Si on y ajoute le coût de 60000 litres de carburant les facilités de téléphone,
les frais de ses nombreux voyages, etc, combien nous aura-t-elle finalement
coûté en cinq ans, pour presque rien ? Je pourrais donner l’exemple de cet
autre sénateur dont le seul « mérite » était de publier, chaque
semaine, une contribution où il inondait l’ancien vieux président de louanges.
L’écrasante majorité des sénateurs sortants sont des personnes de cet acabit.
Pendant que des
milliards (4 ou 7, c’est selon) étaient ainsi dépensés chaque année pour
entretenir une clientèle politique, le pays manquait et manque presque de tout.

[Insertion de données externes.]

Lemma supported_returns_array sensor device raw res (r : Z) opt :
  as_int res = Some r ->
  In sensor supported_sensors ->
  In opt (supported_units sensor) ->
  In device (supported_devices sensor opt) ->
  exists out : list F, raw_to_phy sensor device raw res opt = Return (Some out).
Proof.
  intros Hres Hs Hopt Hdev. unfold raw_to_phy.
  simpl in Hs. intuition (try subst sensor; try contradiction);
    vm_compute in Hopt; intuition (try subst opt; try contradiction);
    cbv [supported_devices String.eqb Ascii.eqb Bool.eqb orb] in Hdev;
    simpl in Hdev; intuition (try subst device; try contradiction);
    eexists; step_raw_to_phy; rewrite ?Hres; eval_str_in; step_raw_to_phy;
    rewrite ?Hres; step_raw_to_phy; reflexivity.
Qed.

(** X3. With an integer resolution, [raw_to_phy] returns an array exactly
    when the sensor is one of the seven, the unit is one the sensor supports
    and the device is one the pair has a transfer function for. *)
Theorem raw_to_phy_returns_array_iff sensor device raw res (r : Z) opt :
  as_int res = Some r ->
  (exists out : list F, raw_to_phy sensor device raw res opt = Return (Some out))
  <->
  (In sensor supported_sensors /\ In opt (supported_units sensor) /\
   In device (supported_devices sensor opt)).
Proof.
  intros Hres. split.
  - intros [out Hout].
    destruct (in_dec string_dec sensor supported_sensors) as [Hs | Hs].
    2: { rewrite (unsupported_sensor_rejected _ _ _ _ r _ Hres Hs) in Hout.
         discriminate. }
    destruct (in_dec string_dec opt (supported_units sensor)) as [Hopt | Hopt].
    2: { exfalso. destruct (string_dec sensor "TEMP") as [-> | Htemp].
         - rewrite (temp_unit_rejected _ _ _ r _ Hres Hopt) in Hout.
           discriminate.
         - rewrite (unit_falls_through _ _ _ _ r _ Hres Hs Htemp Hopt) in Hout.
           discriminate. }
    destruct (in_dec string_dec device (supported_devices sensor opt))
      as [Hdev | Hdev]; [tauto|].
    rewrite (unsupported_device_rejected _ _ _ _ r _ Hres Hs Hopt Hdev) in Hout.
    discriminate.
  - intros (Hs & Hopt & Hdev). now apply (supported_returns_array _ _ _ _ r).
Qed.

(** *** The remaining primitive units *)

Lemma bvp_uA device raw res (r : Z) :
  as_int res = Some r -> In device plux_devices ->
  raw_to_phy "BVP" device raw res "uA"
  = Return (Some (map (linear_tf (of_Z 3) (of_Z 0) (dec 190060606 9) r) raw)).
Proof.
  intros Hres Hdev. apply py_in_In in Hdev. unfold raw_to_phy. step_raw_to_phy.
  now rewrite Hres, Hdev.
Qed.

Un pays pauvre endetté et pressé de partout par des besoins de toutes
catégories devrait-il se payer un tel luxe ? Je ne me pose pas la question
de savoir à quelle fin le président de la République a pris la décision de proposer
la suppression du Sénat. Celles que je me pose sont celles-ci : Combien de
kilomètres de routes, d’écoles, de centres de santé, de forages, etc,
pourrions-nous construire avec ces dizaines de milliards qui ont servi à
entretenir « une institution très prompte à organiser des visites de terrain sans
aucune suite législative (et dont) la seule raison d’exister est, finalement,
de servir de lieu de promotion sociale et politique » ? Et dont le
maigre bilan est, pendant cinq ans, d’avoir eu à adopter 46 lois dont 45 à
l’unanimité, la seule qui ne l’a pas été, ayant enregistré une seule voix
contre !
Aujourd’hui, de
nombreux villages sont coupés du reste du pays. Des bandits de grands chemins,
n’ignorant rien du dénuement presque total qui frappe nos Services des Eaux,
Forêts et Chasse, continuent d’agresser en toute impunité le peu qui nous reste
de nos forêts et de notre faune. L’insécurité s’installe de plus en plus dans
les banlieues de nos villes et dans les frontières des pays voisins,
principalement de la Gambie et de la Mauritanie. Que ne renforcerions- nous pas
en moyens divers les services vitaux démunis avec ces milliards ? Que ne
construirions-nous pas, avec ces mêmes milliards, des casernes de sapeurs
pompiers, des brigades de gendarmeries et des commissariats de police de
proximité, d’escadrons de surveillance et d’intervention (une excellente
initiative) dans les régions périphériques ? De tels exemples, je pourrais
en donner des dizaines et des dizaines d’autres.
Le Pr Dièye a eu
donc très tôt raison de mettre en évidence l’inutilité de « Ce Sénat-là ».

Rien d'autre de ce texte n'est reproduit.